====== Data for the task ======

(** Modelled from the spec: [Task._run(onRun)], missing with the class, as
    seen from the timer that owns the task under the key [name].  A task that
    may run has its callback invoked with itself, its bookkeeping done (the
    registry sees the change, it holds the same object), and then [onRun]
    called; otherwise nothing happens. *)
Definition Task_run (now : Z) (name : string) (task : Task.t)
    (onRun : Task.t -> TaskTimer -> TaskTimer) (t : TaskTimer) : TaskTimer :=
  if Task.can_run task then
    let t := record (Called (Task.callback task) task) t in
    let task := Task.record_run now task in
    let t := update (fun p =>
      P.with_tasks (assign name task (P.tasks p)) p) t in
    onRun task t
  else t.

(** The body of the [for (name in tasks)] loop.  The loop visits own
    properties, whose values are tasks; a value without a [tickInterval]
    would give the remainder [NaN] and be passed by. *)
Definition tick_task (now : Z) (t : TaskTimer) (name : string) : TaskTimer :=
  match get name t with
  | Some (TaskOf task) =>
      if is_zero (js_rem (tickCount t) (Task.tickInterval task))
      then Task_run now name task (on_run now) t
      else t
  | _ => t
  end.

Definition _tick (now : Z) (t : TaskTimer) : TaskTimer :=
  let t := fold_left (tick_task now) (keys (tasks t)) t in
  let t := update (fun p => P.with_tickCount (P.tickCount p + 1) p) t in
  _emit EventType.TICK None t.

(** The function [_run] passes to [setInterval]. *)
Definition on_interval (now : Z) (t : TaskTimer) : TaskTimer :=
  let t := _tick now t in
  update (P.with_state State.RUNNING) t.

(** One wakeup of the clock: the interval function runs if the timer is
    armed; a cleared timer never fires. *)
Definition wakeup (now : Z) (t : TaskTimer) : option TaskTimer :=
  match _timer t with
  | Some _ => Some (on_interval now t)
  | None => None
  end.

(** ** Vocabulary of the properties *)

(** Number of registered tasks whose [completed] flag is set. *)
Definition count_completed (l : Registry) : Z :=
  Z.of_nat (List.length (filter (fun kv => Task.completed (snd kv)) l)).

(** The bookkeeping invariant: [completedCount] counts the completed tasks. *)
Definition counts_agree (t : TaskTimer) : Prop :=
  completedCount t = count_completed (tasks t).

(** Aggregate completion: there is a task and every task is completed. *)
Definition all_completed (t : TaskTimer) : bool :=
  (0 <? taskCount t) &&
  forallb (fun kv => Task.completed (snd kv)) (tasks t).

Definition emitted (ty : EventType.t) (e : Effect) : bool :=
  match e with
  | Emitted ev => EventType.eqb (type ev) ty
  | Called _ _ => false
  end.

(** How many events of type [ty] a stretch of the trace holds. *)
Definition count_events (ty : EventType.t) (l : list Effect) : nat :=
  List.length (filter (emitted ty) l).

(** What [_tick] decides for a task on tick number [tick]: the test of the
    loop body followed by the guard of [Task._run]. *)
Definition runs_on (tick : Z) (k : Task.t) : bool :=
  is_zero (js_rem tick (Task.tickInterval k)) && Task.can_run k.


(** The task registered as [name] executes during the tick that takes [t] to
    [t']: its callback is called with it, and the registry holds it with one
    more run. *)
Definition executes (name : string) (t t' : TaskTimer) : Prop :=
  exists k k' before after,
    get name t = Some (TaskOf k) /\ get name t' = Some (TaskOf k') /\
    Task.currentRuns k' = Task.currentRuns k + 1 /\
    trace t' = trace t ++ before ++ Called (Task.callback k) k :: after.

(** [name] is the lowest unused name of the pattern task-N, N counted
    from 1. *)
Definition lowest_unused (name : string) (t : TaskTimer) : Prop :=
  exists n : nat,
    (1 <= n)%nat /\ name = task_name n /\ registered name t = false /\
    forall m : nat, (1 <= m < n)%nat -> registered (task_name m) t = true.

(** [name] is the first unused name of the pattern task-N above the number of
    registered tasks. *)
Definition first_unused_above_count (name : string) (t : TaskTimer) : Prop :=
  exists n : nat,
    (List.length (keys (tasks t)) < n)%nat /\ name = task_name n /\
    registered name t = false /\
    forall m : nat,
      (List.length (keys (tasks t)) < m < n)%nat ->
      registered (task_name m) t = true.

(** Whether the loop body runs the task registered as [name]. *)
Definition runs_now (t : TaskTimer) (name : string) : bool :=
  match get name t with
  | Some (TaskOf k) => runs_on (tickCount t) k
  | _ => false
  end.

(** ** Runs of the timer *)

(** What a client or the clock can do to an instance. *)
Inductive Op : Type :=
| Add (a : AddArg)
| Remove (r : RemoveArg)
| Start (now : Z)
| Pause
| Resume
| Stop (now : Z)
| Reset
| SetInterval (v : number)
| SetStopOnCompleted (b : bool)
| Wakeup (now : Z).

(** The instance a method leaves behind, whether it returned or threw. *)
Definition outcome (r : Result) (otherwise : TaskTimer) : TaskTimer :=
  match r with
  | Ok t => t
  | Throw _ t => t
  | Diverge => otherwise
  end.

Definition perform (op : Op) (t : TaskTimer) : TaskTimer :=
  match op with
  | Add a => outcome (add a t) t
  | Remove r => outcome (remove r t) t
  | Start now => start now t
  | Pause => pause t
  | Resume => resume t
  | Stop now => stop now t
  | Reset => reset t
  | SetInterval v => set_interval v t
  | SetStopOnCompleted b => set_stopOnCompleted b t
  | Wakeup now =>
      match wakeup now t with
      | Some t' => t'
      | None => t
      end
  end.

(** A run from a fresh instance: the operations are performed left to
    right. *)
Definition run (a : CtorArg) (ops : list Op) : TaskTimer :=
  fold_left (fun t op => perform op t) ops (new a).

(** The instances that runs can produce. *)
Inductive reachable : TaskTimer -> Prop :=
| reachable_new (a : CtorArg) : reachable (new a)
| reachable_step (op : Op) (t : TaskTimer) :
    reachable t -> reachable (perform op t).

(** The step from [t] to [t'] only adds to the trace, and adds no
    [completed] event. *)
Definition quiet (t t' : TaskTimer) : Prop :=
  exists new,
    trace t' = trace t ++ new /\
    count_events EventType.COMPLETED new = 0%nat.

(** The registry is a proper map: no name twice, every task under its own
    name, no empty name. *)
Definition registry_ok (t : TaskTimer) : Prop :=
  NoDup (keys (tasks t)) /\
  forall name k, In (name, k) (tasks t) ->
    Task.name k = name /\ name <> EmptyString.

(** The task [_add] registers for an input whose name is settled. *)
Definition task_for (name : string) (options : ITaskOptions + Task.t)
  : option Task.t :=
  match set_input_name name options with
  | inr k => Some k
  | inl o => Task.create o
  end.

(** [adds t t']: some successful calls of [_add] lead from [t] to [t']. *)
Inductive adds : TaskTimer -> TaskTimer -> Prop :=
| adds_none (t : TaskTimer) : adds t t
| adds_more (item : TaskInput) (t t1 t2 : TaskTimer) :
    _add item t = Ok t1 -> adds t1 t2 -> adds t t2.

(** The input is not a [Task] instance that is already completed. *)
Definition not_completed_yet (item : TaskInput) : Prop :=
  match item with
  | FromTask k => Task.completed k = false
  | _ => True
  end.

(** The operation hands no completed [Task] instance to [add]. *)
Definition adds_no_completed_task (op : Op) : Prop :=
  match op with
  | Add a => Forall not_completed_yet (_ensureArray a)
  | _ => True
  end.

(** Whether [on_run], called for the task [k] in [t], finds every task
    completed. *)
Definition completes (k : Task.t) (t : TaskTimer) : bool :=
  completedCount t + (if Task.completed k then 1 else 0) =? taskCount t.

(** ** Sample runs *)

(** Options for a task that completes after one run, and for one that never
    completes. *)
Definition once (name : string) : TaskInput :=
  FromOptions (mkTaskOptions (Some name) None (Some 1) None None (Some 0%nat)).

Definition forever (name : string) : TaskInput :=
  FromOptions (mkTaskOptions (Some name) None None None None (Some 0%nat)).

(** The task a after its single run. *)
Definition done_task : Task.t :=
  Task.mk "a" 1 1 None 1 true true 0%nat.

(** A timer that stops on completion, with one task of one run, started. *)
Definition auto_stop_run : list Op :=
  [SetStopOnCompleted true; Add (Single (once "a")); Start 0].

(** One task of one run, one tick; then the task is removed and the same
    [Task] instance is added again. *)
Definition one_tick_run : list Op :=
  [Add (Single (once "a")); Start 0; Wakeup 1000].

Definition readd_run : list Op :=
  one_tick_run ++
  [Remove (ByTask done_task); Add (Single (FromTask done_task))].

(** Two tasks, one of one run and one without limit, one tick. *)
Definition two_tasks_run : list Op :=
  [Add (Array [once "a"; forever "b"]); Start 0; Wakeup 1000].

(** The effects recorded after [t] on the way to a later [t']. *)
Definition since (t t' : TaskTimer) : list Effect :=
  skipn (List.length (trace t)) (trace t').

(** The aggregate event as the specification words it: whenever an operation
    of a run takes the timer into aggregate completion, that operation emits
    [completed] exactly once. *)
Definition completed_once_per_transition : Prop :=
  forall (a : CtorArg) (ops : list Op) (op : Op),
    all_completed (run a ops) = false ->
    all_completed (perform op (run a ops)) = true ->
    count_events EventType.COMPLETED
      (since (run a ops) (perform op (run a ops))) = 1%nat.

(** Name generation as the specification words it: in every run the generated
    name is the lowest unused one. *)
Definition auto_name_is_lowest_unused : Prop :=
  forall (a : CtorArg) (ops : list Op) (name : string),
    _getNewTaskName (run a ops) = Some name ->
    lowest_unused name (run a ops).

(** ** Further vocabulary *)

(** The record the [time] getter returns. *)
Record ITimeInfo : Type := mkTimeInfo {
  started : Z;
  stopped : Z;
  elapsed : Z
}.

(** The [time] getter, read at the moment [now]. *)
Definition time (now : Z) (t : TaskTimer) : ITimeInfo :=
  let current :=
    if negb (State.eqb (state t) State.STOPPED) then now
    else P.stopTime (priv t) in
  mkTimeInfo (P.startTime (priv t)) (P.stopTime (priv t))
             (current - P.startTime (priv t)).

======

Look above for the line with "name, no empty name. *)"; retype exactly that line, every line after it up to the line with "Definition task_for (name", and that line too, nothing else.

    name, no empty name. *)
Definition registry_ok (t : TaskTimer) : Prop :=
  NoDup (keys (tasks t)) /\
  forall name k, In (name, k) (tasks t) ->
    Task.name k = name /\ name <> EmptyString.

(** The task [_add] registers for an input whose name is settled. *)
Definition task_for (name : string) (options : ITaskOptions + Task.t)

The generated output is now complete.